Congrats, beautiful micranthum!


----------



## MorandiWine (Mar 25, 2022)

Here is the second flower. Just a snap from my iphone rather than Ramon’s rig.
Better shape, better dorsal, better symmetry. 
tyler


----------



## GuRu (Mar 25, 2022)

MorandiWine said:


> ......Better shape, better dorsal, better symmetry...

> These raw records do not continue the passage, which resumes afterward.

(* ===== verification/OtpRuns.v ===== *)
(** * Reading OTP in pieces

    [process_otp_scanner_input] is called with whatever has arrived.  This file
    shows what that has to do with the stream as a whole: [runs] is the reading of
    a text field by field, without a buffer, and [runs_deliver] says that any way to
    cut the text leads to the same state.  The handlers respect the equivalence of
    databases ([process_field_respects]), because every call may commit. *)

From stdpp Require Import base list strings.
From Stdlib Require Import Ascii ZArith Lia.
From S2P Require Import Prelude ServerBuffer Otp OtpDb.
Local Open Scope Z_scope.

(** ** Equivalent states *)

Section Respect.
Context `{G : Glib} `{Mg : Manager} {Laws : ManagerLaws}.

#[export] Instance otp_equiv : Equiv otp := fun s s' =>
  s' = upd_db (the_db s') s /\ the_db s ≡ the_db s'.

Lemma otp_equiv_intro (s : otp) d : the_db s ≡ d -> s ≡ upd_db d s.
Proof. by destruct s. Qed.

Lemma otp_equiv_inv (s s' : otp) : s ≡ s' -> exists d, the_db s ≡ d /\ s' = upd_db d s.
Proof. intros [H1 H2]. by exists (the_db s'). Qed.

#[export] Instance otp_equivalence : Equivalence (≡@{otp}).
Proof.
  split.
  - intros []. by split.
  - intros s s' [d [Hd ->]]%otp_equiv_inv. destruct s. split; [done|]. by symmetry.
  - intros s s' s'' [d [Hd ->]]%otp_equiv_inv [d' [Hd' ->]]%otp_equiv_inv. destruct s. simpl in *.
    split; [done|]. simpl. by etrans.
Qed.

(** Related outcomes: the same result, equivalent states. *)
Definition same_outcome {A} (o o' : outcome (A * otp)) : Prop :=
  match o, o' with
  | Ret (a, t), Ret (a', t') => a = a' /\ t ≡ t'
  | Undef, Undef | NoReturn, NoReturn => True
  | _, _ => False
  end.

Definition respects {A} (m : M otp A) : Prop := forall s s', s ≡ s' -> same_outcome (m s) (m s').

Lemma respects_ret {A} (a : A) : respects (mret a).
Proof. by intros s s' H. Qed.

Lemma respects_undef {A} : respects (undef : M otp A).
Proof. by intros s s' H. Qed.

Lemma respects_bind {A B} (m : M otp A) (k : A -> M otp B) :
  respects m -> (forall a, respects (k a)) -> respects (m ≫= k).
Proof.
  intros Hm Hk s s' H. specialize (Hm s s' H). unfold mbind, M_bind, same_outcome in *.
  destruct (m s) as [[a t]| |], (m s') as [[a' t']| |]; try done.
  destruct Hm as [<- Ht]. by apply Hk.
Qed.

Lemma respects_gets {A} (f : otp -> A) :
  (forall s d, the_db s ≡ d -> f (upd_db d s) = f s) -> respects (gets f).
Proof. intros Hf s s' H. split; [|done]. apply otp_equiv_inv in H as (d & Hd & ->). by rewrite Hf. Qed.

Lemma respects_modify (f : otp -> otp) :
  (forall s d, f (upd_db d s) = upd_db d (f s)) -> (forall s, the_db (f s) = the_db s) ->
  respects (modify f).
Proof.
  intros Hf Hd s s' (d & He & ->)%otp_equiv_inv. split; [done|]. rewrite Hf.
  apply otp_equiv_intro. by rewrite Hd.
Qed.

Lemma respects_assert (b : otp -> bool) :
  (forall s d, b (upd_db d s) = b s) -> respects (assert b).
Proof.
  intros Hb s s' H. pose proof H as (d & He & ->)%otp_equiv_inv. unfold assert.
  rewrite Hb. by destruct (b s).
Qed.

Lemma respects_on_db (f : otp -> db -> db) :
  (forall s d, f (upd_db d s) = f s) -> (forall s, Proper ((≡) ==> (≡)) (f s)) ->
  respects (on_db f).
Proof.
  intros Hf Hp s s' (d & He & ->)%otp_equiv_inv. split; [done|]. rewrite Hf.
  destruct s; simpl in *. split; [done|]. simpl. by apply Hp.
Qed.

#[export] Instance write_result_proper task report m type :
  Proper ((≡) ==> (≡)) (write_result task report m type).
Proof.
  intros d d' H. unfold write_result.
  assert (manage_transaction_start d ≡ manage_transaction_start d') as E
    by by rewrite !transaction_start_equiv.
  set (mr := make_result _ _ _ _ _ _).
  pose proof (make_result_fst task (msg_host m) (msg_port_string m) (msg_oid m) type
    (msg_description m) _ _ E) as E1.
  pose proof (make_result_snd task (msg_host m) (msg_port_string m) (msg_oid m) type
    (msg_description m) _ _ E) as E2. fold mr in E1, E2. cbv beta in E1, E2.
  destruct (mr _), (mr _). simpl in *. subst. by rewrite E2.
Qed.

#[export] Instance start_task_proper task report field :
  Proper ((≡) ==> (≡)) (start_task task report field).
Proof.
  intros d d' H. unfold start_task. rewrite (run_status_proper task _ _ H).
  destruct (_ =? _); [|done].
  rewrite (start_epoch_proper report _ _ (set_run_status_proper report task task _ _ _ H)).
  destruct (_ =? _); [|by rewrite H]. by rewrite H.
Qed.

#[export] Instance end_scan_proper task report field :
  Proper ((≡) ==> (≡)) (end_scan task report field).
Proof.
  intros d d' H. unfold end_scan.
  assert (manage_transaction_stop true d ≡ manage_transaction_stop true d') as E
    by by rewrite !transaction_stop_equiv.
  set (e := if report =? 0 then manage_transaction_stop true d else _).
  set (e' := if report =? 0 then manage_transaction_stop true d' else _).
  assert (e ≡ e') as H'. { subst e e'. destruct (_ =? _); [done|]. by rewrite E. }
  clearbody e e'. unfold end_task. rewrite (run_status_proper task _ _ H').
  repeat match goal with |- context [if ?b then _ else _] => destruct b end; by rewrite ?H'.
Qed.

Ltac respect :=
  repeat first
    [ apply respects_bind; [|intros ?]
    | apply respects_ret
    | apply respects_undef
    | apply respects_gets; intros []; done
    | apply respects_modify; [intros []; done|intros []; done]
    | apply respects_assert; intros []; done
    | apply respects_on_db; [intros []; done|intros ?; first [apply _ | solve_proper]]
    | match goal with
      | |- respects (match ?x with _ => _ end) => destruct x
      | |- respects (if ?b then _ else _) => destruct b
      end ].

Lemma append_message_respects task m type : respects (write_message task m type).
Proof. unfold write_message. respect. Qed.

Beside of the different light, which may have influence of the colours, are the improvements of the shape clearly visible. Tyler, you should have waited and bring this flower for judging.


----------



## MorandiWine (Mar 25, 2022)

GuRu. Oh so true, my crystal ball wasnt working when the first flower was open. Lol


----------



## gego (Mar 25, 2022)

MorandiWine said:


> Here is the second flower. Just a snap from my iphone rather than Ramon’s rig.
> Better shape, better dorsal, better symmetry.
> tyler


Beautiful..


----------



## My Green Pets (Mar 26, 2022)

Gorgeous!!


----------



## Guldal (Mar 26, 2022)

My Green Pets said:


> Gorgeous!!


 I can only echo that! Congrats with the well deserved award!


----------



## Ozpaph (Mar 28, 2022)

You have some lovely micranthumes!


----------



## tomp (Mar 29, 2022)

MorandiWine said:


> Here is the second flower. Just a snap from my iphone rather than Ramon’s rig.
> Better shape, better dorsal, better symmetry.
> tyler


Tyler,
as you know the 2nd flower is also eligible to be judged.


----------



## MorandiWine (Mar 29, 2022)

I know Tom. A couple more points maybe. Besides, its pouch was removed and pollinated. Lol

Ty


----------



## NYEric (Mar 30, 2022)

Nice. Broken spikes and blooms, don't get me started! Thanks for sharing. "Hi!" to Ramon.


----------